REPUBLIKA.CO.ID, JAKARTA — Kondisi dokter dan tenaga medis lokal di Jalur Gaza terbilang memprihatinkan. Ketua Majelis Pertimbangan Anggota (MPA) Bulan Sabit Merah Indonesia (BSMI) Prof dr Basuki Supartono SpOT mengatakan, dari informasi yang ia dapatkan, dokter yang sedang melakukan operasi korban di salah satu rumah sakit di Gaza bahkan sampai pingsan karena kelaparan.
Dokter lainnya mengalami kondisi serupa. Basuki yang menjadi Tim Emergency Medical Team (EMT) ke-4 BSMI-Rahma World Wide pada April lalu menjelaskan, dokter tersebut sedang berada dalam kondisi hamil saat bekerja di Rumah Sakit Nasser yang berada di Khan Younis. Dokter itu juga pingsan karena kurang nutrisi.
“Kondisi sekarang jauh lebih parah. Dulu saya masih bisa makan tiga kali sehari. Sekarang makannya cuma sehari. Pukul tiga sore,”jelas Basuki saat melepas Tim EMT ke-4 BSMI-Rahma World Wide yang akan bertugas ke Gaza, di Jakarta, Senin (4/8/2025).

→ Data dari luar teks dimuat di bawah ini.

(* ===== verification/WindowsPeers.v ===== *)
(** win32_windows.go and the readers of identity_windows.go: what the Windows side
    of this package asks the system about a pipe, a socket, a process or a token.

    A question has the type of its answer, an event is a question with the answer it
    got, and the system is any function from questions and the events so far to
    answers. A handle, a pid and a token are numbers; a SID is its canonical text. *)

From S2P Require Import Prelude GoBinary GoStrings GoError ProofLadder Peer Authenticode Events.

Inductive question : Type → Type :=
| GetNamedPipeInfo (pipe : Z) : question (result Z)
| GetNamedPipeClientComputerNameW (pipe : Z) : question (Z + list Z)
| ComputerName : question (result string)
| GetNamedPipeClientProcessId (pipe : Z) : question (result Z)
| GetNamedPipeServerProcessId (pipe : Z) : question (result Z)
| GetPeerPID (socket : Z) : question (result (Z * Z))
| OpenProcess (pid : Z) : question (result Z)
| CloseHandle (h : Z) : question (option err)
| GetProcessTimes (proc : Z) : question (result Time)
| GetExitCodeProcess (proc : Z) : question (result Z)
| QueryFullProcessImageName (proc : Z) : question (result (list Z))
| GetPackageFullName (proc : Z) (buffer : option positive) : question (Z * positive * list Z)
| LockOSThread : question unit
| UnlockOSThread : question unit
| ImpersonateNamedPipeClient (pipe : Z) : question (option Z)
| RevertToSelf : question (option err)
| GetCurrentThread : question (result Z)
| OpenThreadToken (thread : Z) : question (result Z)
| OpenProcessToken (proc : Z) : question (result Z)
| CloseToken (tok : Z) : question (option err)
| TokenImpersonationLevel (tok : Z) : question (result Z)
| GetTokenUser (tok : Z) : question (result string)
| CopySid (sid : string) : question (result string)
| IsElevated (tok : Z) : question bool
| IntegritySize (tok : Z) : question Z
| IntegrityLabel (tok n : Z) : question (result (list byte * option Z))
| IsRestricted (tok : Z) : question (result bool)
| AccountName (sid : string) : question (result (string * string))
| TimeNow : question Time
| VerifyProcessImageAt (proc pid : Z) (started : Time) (path : string) (revocation : bool) : question (result (Code * Z * Time))
| GetExtendedTable (udp : bool) (family class size : Z) : question (Z * Z * list byte).

Inductive pevent : Type :=
| Ev (A : Type) (q : question A) (a : A).
Arguments Ev {A} _ _.

(** ** Errors and flags the code names *)

Definition ERROR_CANNOT_IMPERSONATE : Z := 1368.
Definition ERROR_PIPE_LOCAL : Z := 229.
Definition appmodelErrorNoPackage : Z := 15700.
Definition ERROR_INSUFFICIENT_BUFFER : Z := 122.
Definition PIPE_SERVER_END : Z := 1.
Definition SecurityAnonymous : Z := 0.
Definition SecurityIdentification : Z := 1.

Section Calls.
Context (W : ∀ A, question A → list pevent → A).

Definition sys {A} (q : question A) : Hist pevent A := act (W A q) (Ev q).

(** [Options.connectedAt], which reads the clock only when it must. *)
Definition connectedAtW (o : option Options) : Hist pevent Time :=
  match o with
  | Some o' => if negb (IsZero (ConnectedAt o')) then mret (ConnectedAt o') else sys TimeNow
  | None => sys TimeNow
  end.

(** [impersonateNamedPipeClient]. *)
Definition impersonateNamedPipeClient (pipe : Z) : Hist pevent (option err) :=
  r ← sys (ImpersonateNamedPipeClient pipe);
  mret (errnoOrEINVAL <$> r).

(** [namedPipeClientComputerName]: the name in a buffer of 256 units. *)
Definition namedPipeClientComputerName (pipe : Z) : Hist pevent (result string) :=
  r ← sys (GetNamedPipeClientComputerNameW pipe);
  mret (match r with
        | inl e1 => Err (errnoOrEINVAL e1)
        | inr buf => Ok (UTF16ToString (take 256 buf))
        end).

(** [packageFullName]: the length first, then the name. The length Windows asks for
    counts the terminating NUL, so it is positive. *)
Definition packageFullName (proc : Z) : Hist pevent (result string) :=
  '(r1, n, _) ← sys (GetPackageFullName proc None);
  if r1 =? appmodelErrorNoPackage then mret (Ok "")
  else if r1 =? ERROR_INSUFFICIENT_BUFFER then
    '(r1, _, buf) ← sys (GetPackageFullName proc (Some n));
    if r1 =? appmodelErrorNoPackage then mret (Ok "")
    else if negb (r1 =? 0) then mret (Err (OSErr (EOTHER r1)))
    else mret (Ok (UTF16ToString (take (Pos.to_nat n) buf)))
  else if r1 =? 0 then mret (Ok "")
  else mret (Err (OSErr (EOTHER r1))).

(** [processStartTime]. *)
Definition processStartTime (proc : Z) : Hist pevent (result Time) := sys (GetProcessTimes proc).

(** [processImagePath]. *)
Definition processImagePath (proc : Z) : Hist pevent (result string) :=
  r ← sys (QueryFullProcessImageName proc);
  mret (match r with Err e => Err e | Ok units => Ok (UTF16ToString units) end).

(** [unixPeerPID]. *)
Definition unixPeerPID (s : Z) : Hist pevent (result Z) :=
  r ← sys (GetPeerPID s);
  mret (match r with
        | Err e => Err e
        | Ok (pid, returned) =>
            if pid =? 0 then Err (Plain ("SIO_AF_UNIX_GETPEERPID named no process (" +:+ itoa returned +:+ " bytes returned)"))
            else Ok pid
        end).

End Calls.

Lemma adds_sys W {A} (q : question A) (Q : A → list pevent → Prop) h : Q (W A q h) [Ev q (W A q h)] → adds (sys W q) Q h.
Proof. apply adds_act. Qed.

(** One call, then the rest. *)
Ltac sys_step := adds_step; apply adds_sys.

(** [joinWhy]. *)
Definition joinWhy (a b : string) : string :=
  if String.eqb a "" then b else if String.eqb b "" then a else a +:+ "; " +:+ b.

(** ** Handles *)

(** The process handles and the tokens a run opens, and closes. *)
Definition openedP (e : pevent) : list (Z + Z) :=
  match e with
  | Ev q a =>
      match q in question A return A → list (Z + Z) with
      | OpenProcess _ => λ r, match r with Ok h => [inl h] | Err _ => [] end
      | OpenThreadToken _ => λ r, match r with Ok t => [inr t] | Err _ => [] end
      | OpenProcessToken _ => λ r, match r with Ok t => [inr t] | Err _ => [] end
      | _ => λ _, []
      end a
  end.

Definition closedP (e : pevent) : list (Z + Z) :=
  match e with
  | Ev q _ => match q with CloseHandle h => [inl h] | CloseToken t => [inr t] | _ => [] end
  end.

(** Everything a run opens, except [kept], it also closes. *)
Definition keeps : list (Z + Z) → list pevent → Prop := balanced openedP closedP.

Lemma keeps_app k k' a b : keeps k a → keeps k' b → keeps (k ++ k') (a ++ b).
Proof. apply balanced_app. Qed.

(** An event that opens and closes nothing. *)
Definition still (e : pevent) : Prop := openedP e = [] /\ closedP e = [].

Lemma still_keeps new : Forall still new → keeps [] new.
Proof. apply balanced_idle. Qed.

Lemma keeps_nil a b k : keeps k a → keeps [] b → keeps k (a ++ b).
Proof. apply balanced_then. Qed.

Lemma nil_keeps a b k : keeps [] a → keeps k b → keeps k (a ++ b).
Proof. apply then_balanced. Qed.

(** What was kept is given back. *)
Lemma keeps_close x new c : keeps [x] new → closedP c = [x] → openedP c = [] → keeps [] (new ++ [c]).
Proof. apply balanced_back. Qed.

(** Nothing is left open by a run made of known pieces. *)
Ltac keeps_none := first [assumption | solve [apply still_keeps; all_events] | apply nil_keeps; keeps_none].

(** Take a computation of many calls apart, down to [sys]; [opens] unfolds the calls. *)
Ltac only_calls opens :=
  repeat (cbv zeta; opens;
    lazymatch goal with
    | |- only _ (_ ≫= _) => apply only_bind; [|intros ?]
    | |- only _ (mret _) => apply only_ret
    | |- only _ (act _ _) => apply only_answers; done
    | |- only _ (sys _ _) => apply only_answers; done
    | |- only _ (match ?x with _ => _ end) => destruct x
    end).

Untuk itu, Basuki meminta agar para dokter menjaga kesehatannya. Dia mengungkapkan, para dokter dari Indonesia yang bertugas di Gaza harus membawa perbekalan berupa makanan siap saji agar bisa bertahan di Gaza.

Menghirup garam
Anggota tim EMT ke-3 BSMI, Dr. dr. Mohammad Kuntadi Syamsul Hidayat, M.Kes., MMR., Sp.OT, kepada Republika, beberapa waktu lalu, juga menjelaskan, salah satu koleganya di rumah sakit yang merupakan seorang dokter spesialis lokal, harus menahan lapar berhari-hari.
Sementara itu, anaknya harus menangis kelaparan.“Bahkan kemarin itu ada cerita dokter spesialis itu, ini mau nangis saya, itu menceritakan anaknya nggak bisa tidur nangis karena lapar,” ujar dia.
Dengan kondisi tersebut, koleganya memberikan rebusan air garam yang dihirup uapnya oleh sang anak untuk menahan rasa lapar.“Anaknya dokter spesialis bayangkan itu, tapi kemudian di, apa namanya, direbuskan air, dikasih garam, dihirup gitu uapnya itu,”kata dia.
Menurut Kuntadi, dokter itu ternyata juga sudah tidak makan selama dua hari sehingga harus mendapatkan infus sebanyak dua liter. “Dokter spesialisnya berkorban sekali,” ungkapnya.
Kuntadi menceritakan, warga Gaza sulit mendapatkan makanan. Jikapun ada, maka harganya sangat mahal. Dia mencontohkan, untuk mendapatkan gula, mereka harus membayar seharga 100 dolar AS per kilogram. Alhasil, banyak dokter yang sudah lama di sana tidak merasakan manisnya gula.
Karena itu, ujar Kuntadi, masyarakat Gaza menganggap makanan manis merupakan sesuatu yang terlalu mewah. Semua hidangan yang didapatkan memiliki satu rasa yaitu tawar. Namun, dengan segala kondisi yang terbatas, seluruh dokter yang ada tetap terus bekerja.